Among the lines of the material, copy those that hold the string "eapply".

======

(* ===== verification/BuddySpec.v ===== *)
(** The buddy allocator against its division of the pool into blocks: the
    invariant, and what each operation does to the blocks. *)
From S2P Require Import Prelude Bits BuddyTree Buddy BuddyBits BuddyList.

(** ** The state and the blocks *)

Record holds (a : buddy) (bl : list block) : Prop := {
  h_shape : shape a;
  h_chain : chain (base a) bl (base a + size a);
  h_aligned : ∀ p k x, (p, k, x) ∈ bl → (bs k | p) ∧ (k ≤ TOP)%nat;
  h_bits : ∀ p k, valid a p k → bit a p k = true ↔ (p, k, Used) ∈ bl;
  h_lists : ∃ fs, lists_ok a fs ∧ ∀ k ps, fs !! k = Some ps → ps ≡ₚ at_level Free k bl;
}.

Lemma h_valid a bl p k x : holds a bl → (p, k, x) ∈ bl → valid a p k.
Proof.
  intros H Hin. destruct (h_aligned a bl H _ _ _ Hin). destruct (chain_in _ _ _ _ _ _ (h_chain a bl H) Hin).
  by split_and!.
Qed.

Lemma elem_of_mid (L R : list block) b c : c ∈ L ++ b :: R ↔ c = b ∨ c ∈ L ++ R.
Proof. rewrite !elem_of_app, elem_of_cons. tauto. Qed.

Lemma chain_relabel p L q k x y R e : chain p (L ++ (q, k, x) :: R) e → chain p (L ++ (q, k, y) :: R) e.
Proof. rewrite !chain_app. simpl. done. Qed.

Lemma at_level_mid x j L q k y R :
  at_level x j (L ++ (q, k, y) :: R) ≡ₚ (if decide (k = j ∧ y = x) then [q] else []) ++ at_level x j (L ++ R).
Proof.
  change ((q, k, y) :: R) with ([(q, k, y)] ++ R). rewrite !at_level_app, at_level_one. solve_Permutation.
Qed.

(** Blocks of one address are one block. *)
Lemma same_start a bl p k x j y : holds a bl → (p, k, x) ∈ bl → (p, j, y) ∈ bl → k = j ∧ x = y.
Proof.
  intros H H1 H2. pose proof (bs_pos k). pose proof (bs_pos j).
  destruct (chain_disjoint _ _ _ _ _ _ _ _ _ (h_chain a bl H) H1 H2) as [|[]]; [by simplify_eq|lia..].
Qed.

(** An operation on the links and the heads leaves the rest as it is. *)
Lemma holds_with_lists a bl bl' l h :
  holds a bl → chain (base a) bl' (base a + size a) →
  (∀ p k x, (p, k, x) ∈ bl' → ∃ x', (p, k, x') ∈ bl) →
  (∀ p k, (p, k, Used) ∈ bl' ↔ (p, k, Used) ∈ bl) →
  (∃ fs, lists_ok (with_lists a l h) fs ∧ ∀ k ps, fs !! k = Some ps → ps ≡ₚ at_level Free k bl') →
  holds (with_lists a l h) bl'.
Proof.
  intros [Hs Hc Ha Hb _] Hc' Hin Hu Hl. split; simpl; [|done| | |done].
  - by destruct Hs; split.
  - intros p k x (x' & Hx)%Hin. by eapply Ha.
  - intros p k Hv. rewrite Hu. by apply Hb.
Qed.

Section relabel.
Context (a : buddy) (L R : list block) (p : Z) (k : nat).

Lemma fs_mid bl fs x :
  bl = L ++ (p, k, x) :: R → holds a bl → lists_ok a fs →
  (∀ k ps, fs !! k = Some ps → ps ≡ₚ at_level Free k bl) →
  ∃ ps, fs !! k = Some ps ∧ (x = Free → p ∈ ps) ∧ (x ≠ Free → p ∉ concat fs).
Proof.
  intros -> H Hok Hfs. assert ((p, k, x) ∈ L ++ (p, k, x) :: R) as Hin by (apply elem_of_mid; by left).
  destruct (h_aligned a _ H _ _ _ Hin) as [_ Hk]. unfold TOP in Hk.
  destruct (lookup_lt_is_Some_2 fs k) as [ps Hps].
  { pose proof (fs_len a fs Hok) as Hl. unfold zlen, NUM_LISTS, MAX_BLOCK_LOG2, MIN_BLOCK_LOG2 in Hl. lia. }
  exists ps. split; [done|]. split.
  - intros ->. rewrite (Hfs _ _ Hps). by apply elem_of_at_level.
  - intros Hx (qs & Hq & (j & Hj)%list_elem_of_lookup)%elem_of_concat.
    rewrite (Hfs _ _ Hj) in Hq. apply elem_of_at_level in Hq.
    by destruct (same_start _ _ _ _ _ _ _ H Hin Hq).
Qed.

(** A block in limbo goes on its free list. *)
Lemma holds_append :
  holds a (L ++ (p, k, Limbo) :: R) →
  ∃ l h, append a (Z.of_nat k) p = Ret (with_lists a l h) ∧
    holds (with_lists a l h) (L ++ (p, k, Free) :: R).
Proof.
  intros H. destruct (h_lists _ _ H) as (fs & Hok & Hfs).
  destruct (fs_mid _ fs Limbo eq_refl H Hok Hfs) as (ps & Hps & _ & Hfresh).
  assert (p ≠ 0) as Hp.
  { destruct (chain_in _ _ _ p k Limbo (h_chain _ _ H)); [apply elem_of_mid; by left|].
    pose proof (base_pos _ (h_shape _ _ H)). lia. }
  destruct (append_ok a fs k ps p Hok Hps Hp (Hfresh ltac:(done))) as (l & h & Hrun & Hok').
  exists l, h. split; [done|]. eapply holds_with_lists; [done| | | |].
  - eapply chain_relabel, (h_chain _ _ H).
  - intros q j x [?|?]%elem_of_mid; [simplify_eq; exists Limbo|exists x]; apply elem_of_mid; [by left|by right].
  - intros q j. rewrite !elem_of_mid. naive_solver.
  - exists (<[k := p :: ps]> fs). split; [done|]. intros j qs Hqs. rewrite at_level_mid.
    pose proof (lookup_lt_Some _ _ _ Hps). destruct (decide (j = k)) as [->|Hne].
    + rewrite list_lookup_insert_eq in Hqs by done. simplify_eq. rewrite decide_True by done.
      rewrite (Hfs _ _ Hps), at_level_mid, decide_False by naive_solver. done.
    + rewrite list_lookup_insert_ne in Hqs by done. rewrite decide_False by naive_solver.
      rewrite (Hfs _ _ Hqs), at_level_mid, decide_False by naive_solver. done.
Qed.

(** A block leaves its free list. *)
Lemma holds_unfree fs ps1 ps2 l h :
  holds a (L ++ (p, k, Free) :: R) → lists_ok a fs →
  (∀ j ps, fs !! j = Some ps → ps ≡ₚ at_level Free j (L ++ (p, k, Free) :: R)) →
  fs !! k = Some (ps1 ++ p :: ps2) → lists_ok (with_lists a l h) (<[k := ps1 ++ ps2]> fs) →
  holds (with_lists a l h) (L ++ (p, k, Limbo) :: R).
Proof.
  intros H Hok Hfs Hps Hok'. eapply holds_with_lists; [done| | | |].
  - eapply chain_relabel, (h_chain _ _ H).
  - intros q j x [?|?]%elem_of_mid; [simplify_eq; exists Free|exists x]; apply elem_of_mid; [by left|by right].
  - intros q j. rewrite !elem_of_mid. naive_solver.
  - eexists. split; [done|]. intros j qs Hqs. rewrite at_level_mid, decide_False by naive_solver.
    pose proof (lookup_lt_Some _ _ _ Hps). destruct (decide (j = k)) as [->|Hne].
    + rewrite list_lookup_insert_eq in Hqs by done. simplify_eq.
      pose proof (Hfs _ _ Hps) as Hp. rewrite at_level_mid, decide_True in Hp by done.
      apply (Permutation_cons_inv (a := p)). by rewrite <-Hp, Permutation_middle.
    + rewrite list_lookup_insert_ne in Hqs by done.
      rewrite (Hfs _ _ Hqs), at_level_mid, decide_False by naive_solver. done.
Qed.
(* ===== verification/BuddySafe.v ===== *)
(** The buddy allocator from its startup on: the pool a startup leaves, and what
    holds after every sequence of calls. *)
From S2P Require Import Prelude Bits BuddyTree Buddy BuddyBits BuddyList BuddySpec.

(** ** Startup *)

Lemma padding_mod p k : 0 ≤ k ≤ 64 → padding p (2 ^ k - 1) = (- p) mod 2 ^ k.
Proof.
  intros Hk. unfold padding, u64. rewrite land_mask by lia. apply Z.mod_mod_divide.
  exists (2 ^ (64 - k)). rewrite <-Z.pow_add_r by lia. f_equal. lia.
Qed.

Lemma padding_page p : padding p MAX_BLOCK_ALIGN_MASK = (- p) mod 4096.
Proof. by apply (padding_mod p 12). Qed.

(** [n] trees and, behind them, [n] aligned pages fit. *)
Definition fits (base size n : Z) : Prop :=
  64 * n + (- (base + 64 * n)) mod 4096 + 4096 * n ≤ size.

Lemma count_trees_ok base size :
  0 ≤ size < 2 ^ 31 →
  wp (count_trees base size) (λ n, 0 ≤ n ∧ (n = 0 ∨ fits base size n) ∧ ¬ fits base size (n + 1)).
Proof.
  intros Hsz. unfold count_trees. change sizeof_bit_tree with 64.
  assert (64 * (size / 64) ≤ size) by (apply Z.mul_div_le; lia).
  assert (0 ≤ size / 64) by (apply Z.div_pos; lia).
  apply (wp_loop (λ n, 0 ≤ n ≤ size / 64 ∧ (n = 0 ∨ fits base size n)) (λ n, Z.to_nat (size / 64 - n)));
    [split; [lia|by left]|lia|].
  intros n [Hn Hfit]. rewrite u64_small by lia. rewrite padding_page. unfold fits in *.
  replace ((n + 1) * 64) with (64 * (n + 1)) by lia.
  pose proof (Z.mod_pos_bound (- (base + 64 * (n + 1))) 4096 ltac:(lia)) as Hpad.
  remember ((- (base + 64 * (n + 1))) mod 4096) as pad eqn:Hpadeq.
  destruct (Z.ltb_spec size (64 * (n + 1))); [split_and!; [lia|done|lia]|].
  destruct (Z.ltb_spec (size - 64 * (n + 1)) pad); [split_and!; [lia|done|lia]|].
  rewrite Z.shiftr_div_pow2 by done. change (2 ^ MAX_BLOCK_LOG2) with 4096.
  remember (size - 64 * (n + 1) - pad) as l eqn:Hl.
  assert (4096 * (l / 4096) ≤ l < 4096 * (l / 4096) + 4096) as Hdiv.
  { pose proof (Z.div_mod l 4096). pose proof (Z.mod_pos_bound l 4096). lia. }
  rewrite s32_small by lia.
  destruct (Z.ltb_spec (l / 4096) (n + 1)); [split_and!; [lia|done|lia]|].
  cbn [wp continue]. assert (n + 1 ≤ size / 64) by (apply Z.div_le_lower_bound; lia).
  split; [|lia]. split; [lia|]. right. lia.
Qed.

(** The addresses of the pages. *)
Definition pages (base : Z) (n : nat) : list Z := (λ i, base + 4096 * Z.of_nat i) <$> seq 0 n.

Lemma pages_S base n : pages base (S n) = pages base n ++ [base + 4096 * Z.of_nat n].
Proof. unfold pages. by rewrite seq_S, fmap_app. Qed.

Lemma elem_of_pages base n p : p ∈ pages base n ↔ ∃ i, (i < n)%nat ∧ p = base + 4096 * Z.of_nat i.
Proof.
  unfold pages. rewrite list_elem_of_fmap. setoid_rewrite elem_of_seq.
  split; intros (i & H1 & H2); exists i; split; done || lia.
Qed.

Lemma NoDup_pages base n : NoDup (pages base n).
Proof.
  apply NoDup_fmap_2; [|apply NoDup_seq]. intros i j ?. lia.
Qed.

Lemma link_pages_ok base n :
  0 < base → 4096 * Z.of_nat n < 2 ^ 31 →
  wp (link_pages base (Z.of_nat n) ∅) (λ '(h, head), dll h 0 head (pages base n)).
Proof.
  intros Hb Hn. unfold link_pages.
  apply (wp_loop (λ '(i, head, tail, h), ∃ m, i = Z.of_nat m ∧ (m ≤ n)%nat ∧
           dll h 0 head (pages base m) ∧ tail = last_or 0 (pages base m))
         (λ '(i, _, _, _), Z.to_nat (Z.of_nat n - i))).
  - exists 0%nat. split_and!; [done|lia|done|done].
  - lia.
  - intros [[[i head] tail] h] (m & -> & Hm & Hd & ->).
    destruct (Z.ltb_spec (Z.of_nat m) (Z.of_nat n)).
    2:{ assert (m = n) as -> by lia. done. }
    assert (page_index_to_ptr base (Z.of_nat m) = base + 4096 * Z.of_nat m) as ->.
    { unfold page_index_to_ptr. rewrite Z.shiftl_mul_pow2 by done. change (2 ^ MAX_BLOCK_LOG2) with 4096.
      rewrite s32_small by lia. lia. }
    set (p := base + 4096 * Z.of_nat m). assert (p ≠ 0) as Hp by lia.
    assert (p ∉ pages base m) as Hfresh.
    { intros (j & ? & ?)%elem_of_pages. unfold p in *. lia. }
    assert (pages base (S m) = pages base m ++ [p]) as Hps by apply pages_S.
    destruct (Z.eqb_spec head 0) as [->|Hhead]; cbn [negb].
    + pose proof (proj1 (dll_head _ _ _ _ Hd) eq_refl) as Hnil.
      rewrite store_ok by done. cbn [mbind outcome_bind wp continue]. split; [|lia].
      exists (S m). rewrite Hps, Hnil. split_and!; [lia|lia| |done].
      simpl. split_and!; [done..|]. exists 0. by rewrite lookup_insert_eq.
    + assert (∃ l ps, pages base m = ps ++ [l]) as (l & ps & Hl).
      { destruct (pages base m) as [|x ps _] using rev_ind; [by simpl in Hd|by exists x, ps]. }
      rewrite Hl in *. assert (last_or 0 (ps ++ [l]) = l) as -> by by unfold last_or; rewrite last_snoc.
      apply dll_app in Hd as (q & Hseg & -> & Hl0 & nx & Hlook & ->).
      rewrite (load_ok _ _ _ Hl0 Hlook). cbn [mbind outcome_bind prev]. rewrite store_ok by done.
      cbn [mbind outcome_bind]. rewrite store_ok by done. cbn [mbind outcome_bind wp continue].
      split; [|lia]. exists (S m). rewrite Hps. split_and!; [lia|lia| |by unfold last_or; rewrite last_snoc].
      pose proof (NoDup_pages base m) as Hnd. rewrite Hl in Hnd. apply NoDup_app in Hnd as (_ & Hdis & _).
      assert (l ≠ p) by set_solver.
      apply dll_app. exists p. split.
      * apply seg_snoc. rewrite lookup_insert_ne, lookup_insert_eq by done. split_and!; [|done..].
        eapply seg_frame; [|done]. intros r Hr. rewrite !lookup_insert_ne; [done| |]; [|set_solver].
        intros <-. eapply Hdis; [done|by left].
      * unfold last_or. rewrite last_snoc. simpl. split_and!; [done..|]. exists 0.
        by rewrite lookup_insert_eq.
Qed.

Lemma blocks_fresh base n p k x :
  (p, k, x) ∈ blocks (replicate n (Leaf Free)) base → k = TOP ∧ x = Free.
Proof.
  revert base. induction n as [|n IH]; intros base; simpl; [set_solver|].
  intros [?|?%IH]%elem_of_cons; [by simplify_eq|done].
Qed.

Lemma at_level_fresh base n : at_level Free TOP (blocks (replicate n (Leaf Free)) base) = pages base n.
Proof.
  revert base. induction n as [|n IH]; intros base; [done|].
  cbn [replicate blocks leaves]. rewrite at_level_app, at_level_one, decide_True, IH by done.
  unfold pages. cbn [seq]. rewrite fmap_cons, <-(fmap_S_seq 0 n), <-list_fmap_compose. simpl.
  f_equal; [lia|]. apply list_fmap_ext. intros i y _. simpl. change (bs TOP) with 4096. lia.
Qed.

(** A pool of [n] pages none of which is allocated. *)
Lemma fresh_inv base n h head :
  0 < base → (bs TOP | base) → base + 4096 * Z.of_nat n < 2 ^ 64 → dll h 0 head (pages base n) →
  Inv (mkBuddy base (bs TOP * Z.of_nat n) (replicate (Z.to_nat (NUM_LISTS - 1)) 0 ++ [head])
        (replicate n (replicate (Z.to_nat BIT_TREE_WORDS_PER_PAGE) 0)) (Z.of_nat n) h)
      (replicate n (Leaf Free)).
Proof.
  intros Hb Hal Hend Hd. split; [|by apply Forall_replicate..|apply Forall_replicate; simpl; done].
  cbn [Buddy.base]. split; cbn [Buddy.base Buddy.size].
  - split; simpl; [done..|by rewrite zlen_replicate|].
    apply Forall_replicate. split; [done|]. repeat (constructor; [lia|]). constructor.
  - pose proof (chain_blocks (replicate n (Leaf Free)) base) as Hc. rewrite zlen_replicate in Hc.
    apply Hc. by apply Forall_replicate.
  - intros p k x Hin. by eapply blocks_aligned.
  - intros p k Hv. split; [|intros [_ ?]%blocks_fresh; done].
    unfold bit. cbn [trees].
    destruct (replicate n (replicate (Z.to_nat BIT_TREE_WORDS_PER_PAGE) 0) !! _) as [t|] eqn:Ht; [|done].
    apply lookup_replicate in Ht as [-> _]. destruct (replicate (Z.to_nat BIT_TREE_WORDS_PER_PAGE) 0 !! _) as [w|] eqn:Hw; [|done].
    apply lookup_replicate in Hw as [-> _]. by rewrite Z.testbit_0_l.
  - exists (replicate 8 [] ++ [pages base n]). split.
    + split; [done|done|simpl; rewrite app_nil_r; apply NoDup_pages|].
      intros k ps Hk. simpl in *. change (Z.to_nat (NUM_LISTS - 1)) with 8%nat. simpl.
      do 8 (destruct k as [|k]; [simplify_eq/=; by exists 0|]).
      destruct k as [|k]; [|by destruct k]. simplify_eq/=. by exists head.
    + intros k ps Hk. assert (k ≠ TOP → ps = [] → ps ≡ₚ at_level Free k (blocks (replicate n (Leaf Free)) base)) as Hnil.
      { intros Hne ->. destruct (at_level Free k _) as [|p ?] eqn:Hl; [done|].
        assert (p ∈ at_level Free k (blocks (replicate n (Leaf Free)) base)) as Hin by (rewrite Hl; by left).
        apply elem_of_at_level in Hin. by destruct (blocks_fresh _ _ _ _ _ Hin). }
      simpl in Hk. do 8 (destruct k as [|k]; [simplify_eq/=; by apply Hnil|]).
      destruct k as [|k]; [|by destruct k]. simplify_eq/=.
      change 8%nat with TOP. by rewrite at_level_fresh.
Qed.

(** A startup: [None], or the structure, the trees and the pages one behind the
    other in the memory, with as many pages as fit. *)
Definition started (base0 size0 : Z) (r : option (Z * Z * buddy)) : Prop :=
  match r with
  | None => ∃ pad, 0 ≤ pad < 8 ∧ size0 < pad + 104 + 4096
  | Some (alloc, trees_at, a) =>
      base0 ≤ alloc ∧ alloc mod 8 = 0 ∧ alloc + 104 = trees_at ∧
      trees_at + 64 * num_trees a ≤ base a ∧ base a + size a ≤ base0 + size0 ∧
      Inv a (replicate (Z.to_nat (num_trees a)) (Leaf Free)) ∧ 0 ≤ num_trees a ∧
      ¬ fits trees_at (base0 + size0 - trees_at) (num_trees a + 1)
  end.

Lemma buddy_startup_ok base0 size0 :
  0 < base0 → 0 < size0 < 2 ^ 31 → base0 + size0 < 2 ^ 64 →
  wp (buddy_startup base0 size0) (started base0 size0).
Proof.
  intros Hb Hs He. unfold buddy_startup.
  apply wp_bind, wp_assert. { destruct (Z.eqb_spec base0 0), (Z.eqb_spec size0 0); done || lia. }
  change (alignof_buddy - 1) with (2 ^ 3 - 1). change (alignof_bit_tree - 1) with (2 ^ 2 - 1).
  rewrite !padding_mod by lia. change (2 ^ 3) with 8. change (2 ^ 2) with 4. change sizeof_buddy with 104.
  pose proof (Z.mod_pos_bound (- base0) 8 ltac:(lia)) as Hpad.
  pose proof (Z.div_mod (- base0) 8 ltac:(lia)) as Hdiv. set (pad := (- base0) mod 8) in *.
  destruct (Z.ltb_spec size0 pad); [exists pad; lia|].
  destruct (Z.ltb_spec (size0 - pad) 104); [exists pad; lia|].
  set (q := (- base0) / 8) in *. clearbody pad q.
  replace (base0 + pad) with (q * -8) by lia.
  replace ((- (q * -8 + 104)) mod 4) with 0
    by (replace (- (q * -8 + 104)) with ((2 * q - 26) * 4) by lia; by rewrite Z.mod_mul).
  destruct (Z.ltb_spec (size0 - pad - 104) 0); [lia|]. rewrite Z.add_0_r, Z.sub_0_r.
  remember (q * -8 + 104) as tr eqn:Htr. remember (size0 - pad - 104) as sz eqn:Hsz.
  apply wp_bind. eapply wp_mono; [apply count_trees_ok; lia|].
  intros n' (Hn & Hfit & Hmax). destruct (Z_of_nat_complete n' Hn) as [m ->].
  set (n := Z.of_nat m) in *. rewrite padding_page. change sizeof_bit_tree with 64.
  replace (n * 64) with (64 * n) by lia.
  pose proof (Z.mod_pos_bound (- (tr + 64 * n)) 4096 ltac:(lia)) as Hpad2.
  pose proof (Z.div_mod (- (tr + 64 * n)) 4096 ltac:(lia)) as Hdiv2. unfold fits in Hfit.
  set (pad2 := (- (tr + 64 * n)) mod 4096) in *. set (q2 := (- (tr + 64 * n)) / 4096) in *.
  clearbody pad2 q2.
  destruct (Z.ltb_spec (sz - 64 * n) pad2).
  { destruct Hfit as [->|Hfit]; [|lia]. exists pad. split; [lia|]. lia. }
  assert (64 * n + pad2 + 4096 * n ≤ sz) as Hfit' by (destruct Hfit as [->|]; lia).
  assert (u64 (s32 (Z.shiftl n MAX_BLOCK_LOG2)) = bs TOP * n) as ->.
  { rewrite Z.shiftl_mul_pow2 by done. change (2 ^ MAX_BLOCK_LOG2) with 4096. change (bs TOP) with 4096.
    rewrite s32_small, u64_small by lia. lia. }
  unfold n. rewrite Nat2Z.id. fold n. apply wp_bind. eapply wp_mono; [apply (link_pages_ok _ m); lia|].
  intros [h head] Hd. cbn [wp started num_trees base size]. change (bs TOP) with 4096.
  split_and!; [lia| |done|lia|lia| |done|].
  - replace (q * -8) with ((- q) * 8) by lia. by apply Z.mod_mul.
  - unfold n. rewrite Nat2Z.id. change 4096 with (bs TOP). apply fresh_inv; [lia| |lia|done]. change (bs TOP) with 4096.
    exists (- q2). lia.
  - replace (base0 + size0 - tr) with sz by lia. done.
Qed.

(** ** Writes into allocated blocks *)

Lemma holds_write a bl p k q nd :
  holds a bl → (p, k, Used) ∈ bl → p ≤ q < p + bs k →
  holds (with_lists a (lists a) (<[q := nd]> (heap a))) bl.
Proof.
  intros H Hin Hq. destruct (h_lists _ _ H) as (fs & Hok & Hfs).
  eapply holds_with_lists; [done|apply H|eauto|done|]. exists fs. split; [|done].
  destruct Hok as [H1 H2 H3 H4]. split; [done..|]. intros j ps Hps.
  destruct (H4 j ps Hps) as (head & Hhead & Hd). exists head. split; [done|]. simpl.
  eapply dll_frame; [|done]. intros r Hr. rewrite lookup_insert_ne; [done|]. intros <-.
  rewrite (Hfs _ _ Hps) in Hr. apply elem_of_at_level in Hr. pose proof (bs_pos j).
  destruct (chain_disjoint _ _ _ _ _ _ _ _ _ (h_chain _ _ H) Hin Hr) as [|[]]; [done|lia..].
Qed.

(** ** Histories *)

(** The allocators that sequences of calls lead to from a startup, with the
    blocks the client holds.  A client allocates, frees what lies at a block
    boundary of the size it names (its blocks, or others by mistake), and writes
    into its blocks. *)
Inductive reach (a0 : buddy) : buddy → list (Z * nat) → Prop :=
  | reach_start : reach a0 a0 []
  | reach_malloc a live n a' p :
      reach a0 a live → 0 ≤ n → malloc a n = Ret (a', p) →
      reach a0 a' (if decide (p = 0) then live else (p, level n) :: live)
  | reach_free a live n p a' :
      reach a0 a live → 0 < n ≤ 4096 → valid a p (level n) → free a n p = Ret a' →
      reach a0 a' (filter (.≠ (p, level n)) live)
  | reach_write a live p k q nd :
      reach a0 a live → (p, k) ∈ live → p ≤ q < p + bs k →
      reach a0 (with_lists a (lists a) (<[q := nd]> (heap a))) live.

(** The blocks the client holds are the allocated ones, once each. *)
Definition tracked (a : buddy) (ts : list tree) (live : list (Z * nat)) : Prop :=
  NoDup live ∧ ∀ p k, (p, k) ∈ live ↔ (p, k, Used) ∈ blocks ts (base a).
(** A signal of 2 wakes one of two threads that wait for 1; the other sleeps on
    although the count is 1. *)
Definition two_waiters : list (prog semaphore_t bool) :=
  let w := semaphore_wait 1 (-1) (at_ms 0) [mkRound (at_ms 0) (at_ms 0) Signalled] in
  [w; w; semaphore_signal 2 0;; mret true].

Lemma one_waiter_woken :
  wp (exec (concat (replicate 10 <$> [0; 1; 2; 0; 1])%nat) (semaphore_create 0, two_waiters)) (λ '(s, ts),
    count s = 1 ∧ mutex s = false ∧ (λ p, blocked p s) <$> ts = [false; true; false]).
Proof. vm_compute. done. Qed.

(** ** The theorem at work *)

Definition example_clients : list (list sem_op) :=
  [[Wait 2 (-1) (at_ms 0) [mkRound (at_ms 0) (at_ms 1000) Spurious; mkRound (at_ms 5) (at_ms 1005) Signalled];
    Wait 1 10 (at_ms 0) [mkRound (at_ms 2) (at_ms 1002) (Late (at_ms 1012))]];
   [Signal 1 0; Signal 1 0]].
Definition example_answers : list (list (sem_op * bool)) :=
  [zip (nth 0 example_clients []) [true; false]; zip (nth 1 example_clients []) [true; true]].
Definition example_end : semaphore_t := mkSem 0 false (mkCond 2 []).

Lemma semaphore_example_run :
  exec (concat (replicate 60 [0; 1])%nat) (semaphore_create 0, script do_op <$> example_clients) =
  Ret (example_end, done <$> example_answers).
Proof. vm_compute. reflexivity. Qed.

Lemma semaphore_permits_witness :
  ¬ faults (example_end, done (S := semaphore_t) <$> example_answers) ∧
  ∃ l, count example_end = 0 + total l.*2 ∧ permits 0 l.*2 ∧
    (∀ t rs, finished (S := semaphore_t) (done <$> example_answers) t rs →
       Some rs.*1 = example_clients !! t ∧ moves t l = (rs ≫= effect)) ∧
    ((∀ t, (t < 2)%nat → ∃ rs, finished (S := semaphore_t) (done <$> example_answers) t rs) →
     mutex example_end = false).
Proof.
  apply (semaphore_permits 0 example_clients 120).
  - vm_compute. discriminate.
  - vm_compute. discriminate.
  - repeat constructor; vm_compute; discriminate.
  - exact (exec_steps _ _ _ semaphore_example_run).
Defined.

======

Result of the exercise –
  - intros p k x (x' & Hx)%Hin. by eapply Ha.
  exists l, h. split; [done|]. eapply holds_with_lists; [done| | | |].
  - eapply chain_relabel, (h_chain _ _ H).
  intros H Hok Hfs Hps Hok'. eapply holds_with_lists; [done| | | |].
  - eapply chain_relabel, (h_chain _ _ H).
        eapply seg_frame; [|done]. intros r Hr. rewrite !lookup_insert_ne; [done| |]; [|set_solver].
        intros <-. eapply Hdis; [done|by left].
  - intros p k x Hin. by eapply blocks_aligned.
  apply wp_bind. eapply wp_mono; [apply count_trees_ok; lia|].
  unfold n. rewrite Nat2Z.id. fold n. apply wp_bind. eapply wp_mono; [apply (link_pages_ok _ m); lia|].
  eapply holds_with_lists; [done|apply H|eauto|done|]. exists fs. split; [|done].
  eapply dll_frame; [|done]. intros r Hr. rewrite lookup_insert_ne; [done|]. intros <-.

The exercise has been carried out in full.